When trying to distribute work that requires a multiple stage processing pipeline what are the communication, synchronization and throughput costs limitations in JMS vs JavaSpaces?

A: 

JMS is API, not product. It cannot have any "communication, synchronization and throughput costs". Specific implementation of JMS (Weblogic, JBoss, Tibco, ...) can.

There are no synchronization functions in JMS, btw -- queue is queue, you cannot make one message (in one queue) wait for another message (in another queue).

Vladimir Dyuzhev
+2  A: 

If you want SEDA, sending messages from stage to stage, then JMS implementations are typically much faster and more scalable, since MOMs are designed to not require locks so they can be highly asynchronous and concurrent. With JMS you can setup a consumer on startup and the message broker will typically push messages to your application ASAP so that there are many in-memory objects available at any time to be processed as soon as your application can process them - avoiding any network round trips or locking etc. See for example how prefetch works with ActiveMQ

Using JavaSpaces for messaging tends to be less efficient as they are generally implemented using a more database-centric approach of using locks with read/writes to entries etc. So you tend to query for objects then process them with JavaSpaces which tends to be a bit more chatty and less efficient for messaging.

The big win of the JavaSpaces approach though is if you want shared state; you can use a JavaSpace as a kinda database. Though maybe if you really want a database, you could use a relational database with JMS; but JavaSpace folks like to use a single system for shared state and messaging.

FWIW there's often no silver bullit with middleware; sometimes in memory SEDA is all you need, sometimes JMS, sometimes a relational database, sometimes files in a directory. It totally depends on your requirements, scalability, throughput, reliability and so forth.
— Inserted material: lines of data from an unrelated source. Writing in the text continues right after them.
(** * long-form-tts: the text sanitizer, the chunk splitter and the
      conversion loop of [audiobook_creator.py]

    A shallow embedding of the Python source.  A text is a list of
    characters; characters are the code points below 256, classified as
    CPython classifies them ([str.isspace], and the [\w] and [\s] classes of
    [re] on [str] patterns).  Python integers are [Z]; slices and indexing
    follow Python's rules for negative and out-of-range positions, so that
    the splitter is modelled for every integer chunk size. *)

From Stdlib Require Import Ascii String ZArith Lia Bool Arith List.
Import ListNotations.

Open Scope Z_scope.

(* ================================================================== *)
(** * Python strings *)
(* ================================================================== *)

Module Py.

Definition text : Type := list ascii.

Definition space : ascii := " "%char.
Definition newline : ascii := "010"%char.

(** [len(s)], as a Python integer. *)
Definition len {A : Type} (l : list A) : Z := Z.of_nat (length l).

Definition ord (c : ascii) : Z := Z.of_N (N_of_ascii c).

Definition between (lo hi : Z) (c : ascii) : bool :=
  (lo <=? ord c) && (ord c <=? hi).

(** [c.isspace()], which is also the class [\s] and what [split()] and
    [strip()] take for whitespace: TAB..CR, FS..US, space, NEL, NBSP. *)
Definition isspace (c : ascii) : bool :=
  between 9 13 c || between 28 32 c || (ord c =? 133) || (ord c =? 160).

(** The class [\w]: alphanumeric (in the Unicode sense) or underscore. *)
Definition isword (c : ascii) : bool :=
  between 48 57 c || between 65 90 c || (ord c =? 95) || between 97 122 c
  || (ord c =? 170) || between 178 179 c || (ord c =? 181)
  || between 185 186 c || between 188 190 c
  || between 192 214 c || between 216 246 c || between 248 255 c.

Fixpoint text_eqb (a b : text) : bool :=
  match a, b with
  | [], [] => true
  | x :: a', y :: b' => Ascii.eqb x y && text_eqb a' b'
  | _, _ => false
  end.

Definition nonempty {A : Type} (l : list A) : bool :=
  match l with [] => false | _ :: _ => true end.

(** [s.lstrip()], [s.rstrip()] and [s.strip()]. *)
Fixpoint lstrip (s : text) : text :=
  match s with
  | [] => []
  | c :: s' => if isspace c then lstrip s' else s
  end.

Fixpoint rstrip (s : text) : text :=
  match s with
  | [] => []
  | c :: s' =>
      match rstrip s' with
      | [] => if isspace c then [] else [c]
      | r => c :: r
      end
  end.

Definition strip (s : text) : text := rstrip (lstrip s).

(** [s.split()]: the maximal runs of non-whitespace, in order.  The helper
    returns the run that starts the text (empty when the text starts with
    whitespace) apart from the words that follow it. *)
Definition cons_word (w : text) (ws : list text) : list text :=
  match w with [] => ws | _ :: _ => w :: ws end.

Fixpoint split_aux (s : text) : text * list text :=
  match s with
  | [] => ([], [])
  | c :: s' =>
      let (w, ws) := split_aux s' in
      if isspace c then ([], cons_word w ws) else (c :: w, ws)
  end.

Definition split (s : text) : list text :=
  let (w, ws) := split_aux s in cons_word w ws.

(** [sep.join(ws)]. *)
Fixpoint join (sep : text) (ws : list text) : text :=
  match ws with
  | [] => []
  | w :: ws' =>
      match ws' with
      | [] => w
      | _ :: _ => w ++ sep ++ join sep ws'
      end
  end.

(** A slice bound: negative bounds count from the end, and bounds are
    clamped to [0, len]. *)
Definition bound (n i : Z) : Z :=
  if i <? 0 then Z.max 0 (i + n) else Z.min i n.

(** [s[lo:hi]] and [s[lo:]]. *)
Definition slice {A : Type} (s : list A) (lo hi : Z) : list A :=
  let lo' := bound (len s) lo in
  let hi' := bound (len s) hi in
  firstn (Z.to_nat (hi' - lo')) (skipn (Z.to_nat lo') s).

Definition slice_from {A : Type} (s : list A) (lo : Z) : list A :=
  skipn (Z.to_nat (bound (len s) lo)) s.

(** [s[i]]: [None] stands for [IndexError]. *)
Definition index {A : Type} (s : list A) (i : Z) : option A :=
  if (i <? - len s) || (len s <=? i) then None
  else nth_error s (Z.to_nat (if i <? 0 then i + len s else i)).

(** [range(start, stop, -1)]. *)
Definition range_down (start stop : Z) : list Z :=
  map (fun k => start - Z.of_nat k) (seq 0 (Z.to_nat (start - stop))).

(** [re.sub(r'\s+', ' ', s)]: every maximal run of whitespace becomes one
    space.  The flag tells whether the previous character was whitespace. *)
Fixpoint collapse (in_run : bool) (s : text) : text :=
  match s with
  | [] => []
  | c :: s' =>
      if isspace c
      then (if in_run then collapse true s' else space :: collapse true s')
      else c :: collapse false s'
  end.

End Py.

Import Py.

(** Text literals. *)
Definition T (s : string) : text := list_ascii_of_string s.

(* ================================================================== *)
(** * clean_text_for_tts *)
(* ================================================================== *)

(** The punctuation kept by the first substitution: full stop, comma,
    exclamation and question mark, semicolon, colon, hyphen, apostrophe and
    double quote (character 34). *)
Definition kept_punctuation : text := T ".,!?;:-'" ++ ["034"%char].

(** The characters that the negated class of the first [re.sub] does not
    match: word characters, whitespace and the kept punctuation. *)
Definition kept (c : ascii) : bool :=
  isword c || isspace c || existsb (Ascii.eqb c) kept_punctuation.

Definition replace_problematic (s : text) : text :=
  map (fun c => if kept c then c else space) s.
I tend to recommend to folks to hide middleware APIs from their code so that they can switch to whatever middleware they want easily via a simple one line config change such as with using Apache Camel

James Strachan
A: 

One other point to consider, JMS queues don't provide the ability to block based on size so a pure SEDA implementaion has a hard time working with pure JMS queues as it relies on the queues 'filling up' and applying back pressure on upstream stages.